The information for this guide was based primarily upon a demonstration and evaluation project for accessible signage at Powell Station in downtown San Francisco. This demonstration was sponsored by the Department of Transportation through Project ACTION. Other important experiences came through working with property owners, architects and contractors at installations for the New Main Library, Yerba Buena Gardens and the Dept. of Public Works in San Francisco and from the Lighthouse for the Blind in New York City and the Washington, DC Metro.

Station Configuration:

The demonstration and evaluation project was carried out at the Powell Street transit station. The top level of this underground, tri-level, multi-modal San Francisco station is a concourse serving the San Francisco Municipal Railway Metro (Muni, light rail) and Bay Area Rapid Transit (BART, rapid rail) as well as retail establishments. Trains for Muni and BART are boarded from the two lower levels of center-loading platforms. Along the main concourse are faregates, stairs, escalators and elevators up to the street level and down to the platforms, shops, restrooms, change machines, telephones, and corridors to other parts of the station.

Talking Signs:

The Talking SignsR installation at Powell Station is a distributed system where each transmitter contains its own recording circuit and light emitting diode (LED) array.
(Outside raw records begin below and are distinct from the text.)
(** What a squash of the selected run [lo .. lo + n] does in a workspace,
    with the first parent [base] of the run's oldest commit as base. It asks
    for the new message and stops on none; with one it runs
    [git rev-parse HEAD]. When that prints the hash of the run's newest
    commit, it runs a soft reset to [base] and, the reset done, a commit with
    the new message; a failure of either is reported and ends the method, and
    after the commit the success is reported and the views are refreshed.
    Otherwise (also when [git rev-parse] fails) it writes the two editor
    scripts, the sequence editor squashing the [n] newer commits of the run,
    and runs an interactive rebase onto [base] with them; when that ends it
    removes the scripts, and after a failure aborts the rebase and reports,
    after a success reports and refreshes the views. *)
Theorem squash_of_run (trim toLocaleString tmpFile : string → string)
  (commits : list GitCommit) (st : pageState) (p : provider) (cwd : string) :
  reachable commits st → rangeMenuShown st = true →
  squashItemShown st = true →
  workspaceFolders p = Some cwd →
  ∃ lo n newest oldest st' m,
    selectedIndices st = seq lo (S n) ∧
    commits !! lo = Some newest ∧ commits !! (lo + n) = Some oldest ∧
    step commits st (RangeMenuClick (Some "squashCommits"))
      = Some (st', [PostRange m]) ∧
    ∀ base, parents oldest !! 0 = Some base → base ≠ ""%string →
      ∃ validateInput resume,
        onRangeMessage trim toLocaleString tmpFile p m
          = Some (ShowInputBox
                    ("Squash " ++ pretty (S n) ++ " commits into one")%string
                    "New commit message" validateInput resume) ∧
        (∀ v, validateInput v
              = if decide (v = ""%string ∨ trim v = ""%string)
                then Some "Message cannot be empty"%string else None) ∧
        resume None = Return ∧ resume (Some ""%string) = Return ∧
        ∀ newMessage, newMessage ≠ ""%string →
          ∃ onHead onReset onCommit onRebase onAbort,
            resume (Some newMessage)
              = Exec "git rev-parse HEAD" cwd None onHead Return ∧
            (∀ r, onHead r =
               if decide (hash newest
                          = match error r with
                            | Some _ => ""%string
                            | None => trim (stdout r)
                            end)
               then
                 Exec ("git reset --soft " ++ base)%string cwd None onReset
                      Return
               else
                 WriteFileSync (tmpFile "git-plus-seq-editor.js")
                   (SeqEditorScript (hash <$> take n (drop lo commits)))
                   (WriteFileSync (tmpFile "git-plus-msg-editor.js")
                      (MsgEditorScript (newMessage ++ String "010" "")%string)
                      (Exec ("git rebase -i " ++ base)%string cwd
                         (Some
                            (("node " ++ String Html.dquote
                                (tmpFile "git-plus-seq-editor.js"
                                   ++ String Html.dquote ""))%string,
                             ("node " ++ String Html.dquote
                                (tmpFile "git-plus-msg-editor.js"
                                   ++ String Html.dquote ""))%string))
                         onRebase Return))) ∧
            (∀ r, onReset r =
               match error r with
               | Some message =>
                   ShowErrorMessage ("Failed to squash: " ++ message)%string
                                    Return
               | None =>
                   Exec ("git commit -m "
                           ++ String Html.dquote
                                (Html.replaceAll Html.dquote
                                   (String "\" (String Html.dquote ""))
                                   newMessage)
                           ++ String Html.dquote "")%string
                        cwd None onCommit Return
               end) ∧
            (∀ r, onCommit r =
               match error r with
               | Some message =>
                   ShowErrorMessage
                     ("Failed to commit squash: " ++ message)%string Return
               | None =>
                   ShowInformationMessage
                     ("Squashed " ++ pretty (S n)
                        ++ " commits successfully")%string
                     (refresh trim toLocaleString p)
               end) ∧
            (∀ r, onRebase r =
               UnlinkSync (tmpFile "git-plus-seq-editor.js")
                 (UnlinkSync (tmpFile "git-plus-msg-editor.js")
                    match error r with
                    | Some message =>
                        Exec "git rebase --abort" cwd None onAbort
                          (ShowErrorMessage
                             ("Failed to squash: " ++ message
                                ++ String "010" (stderr r))%string
                             Return)
                    | None =>
                        ShowInformationMessage
                          ("Squashed " ++ pretty (S n)
                             ++ " commits successfully")%string
                          (refresh trim toLocaleString p)
                    end)) ∧
            (∀ r, onAbort r = Return).
Proof.
  intros Hreach Hshown _ Hws.
  destruct (range_post commits st "squashCommits" Hreach Hshown)
    as (lo & n & oldest & st' & Hseq & ? & Hlt & Holdest & Hstep).
  destruct (lookup_lt_is_Some_2 commits lo) as [newest Hnewest]; [lia|].
  exists lo, n, newest, oldest. eexists _, _.
  split_and!; [done..|]. intros base Hbase Hne.
  assert (length (hash <$> take (S n) (drop lo commits)) = S n) as Hcount.
  { rewrite length_fmap, length_take_le; [done|]. rewrite length_drop. lia. }
  assert ((hash <$> take (S n) (drop lo commits)) !! 0 = Some (hash newest))
    as Hfirst.
  { by rewrite list_lookup_fmap, lookup_take_lt, lookup_drop, Nat.add_0_r,
      Hnewest by lia. }
  pose proof (allButLast_fmap_take hash (drop lo commits) n) as Hrest.
  rewrite length_drop in Hrest. specialize (Hrest ltac:(lia)).
  unfold onRangeMessage, squashCommits. cbn [command hashes parentHash].
  rewrite decide_True by done.
  rewrite Hbase, decide_False, Hws, Hcount by done.
  eexists _, _. split; [reflexivity|]. cbn beta.
  split; [done|]. split; [done|]. split; [done|].
  intros newMessage Hmsg. rewrite decide_False by done.
  eexists _, _, _, _, (λ _, Return).
  split; [reflexivity|]. cbn beta zeta.
  split_and!; [|intros r; reflexivity..].
  intros r. rewrite Hfirst, Hrest.
  destruct (decide (hash newest = _)) as [Heq|Hneq].
  - rewrite decide_True by congruence. reflexivity.
  - rewrite decide_False by congruence. reflexivity.
Qed.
These stand-alone transmitters are connected to remote, modular power supplies located throughout the station at places convenient to the 110 volt mains.

Figure 2. Transmitter and receiver of the type used in the demonstration.

  1. Each transmitter/LED array sends a light message to the receiver. The transmitter is adjusted to have a range of from 10 feet (3.1 m) to 60 feet (18 m), depending upon the function of that sign. The prerecorded human speech frequency modulates (FM) a 25 kilohertz carrier.
  2. Twenty-eight small, "wall mounted", 12 volt modular power supplies are distributed throughout the station at locations convenient to 110 volt mains. The low voltage wire runs connecting the power supplies to the transmitters are typically 20 (6 m) to 80 feet (24 m) in length. Multiple transmitters are often serviced from one power supply.
  3. The receiver consists of a small hand-held box [(4"x2"x1") or (10.1 mm x 5.1 mm x 2.5 mm)] containing a battery, photodetector, FM discriminator, amplifier, and internal speaker. Participants hear the digitally recorded message whenever the sensor aperture of the receiver is pointed in the direction of the infrared transmitter while the receiver is activated.

Powell Station sign placement:

In the demonstration, ninety-three (93) transmitter "signs" are located throughout the three levels of the station.

Figure 3. Floor plan of tri-level transit station site of the demonstration project. Numbers on map designate the location of each Talking Signs transmitter.

Signs were placed at an elevation of approximately ten feet, either on a wall or suspended from the ceiling. Transmitters were strategically placed and messages optimized to enhance travel efficiency regardless of the direction from which users might be moving through the station. In general, it has been found appropriate to place Talking Signs in the vicinity of printed signs. However, Talking Signs should also label amenities such as telephones and drinking fountains which are quickly identified by sight but are often not labeled with printed signs. Figure 4 shows a user locating the exit from the concourse level up to Market Street using Talking Sign # 12.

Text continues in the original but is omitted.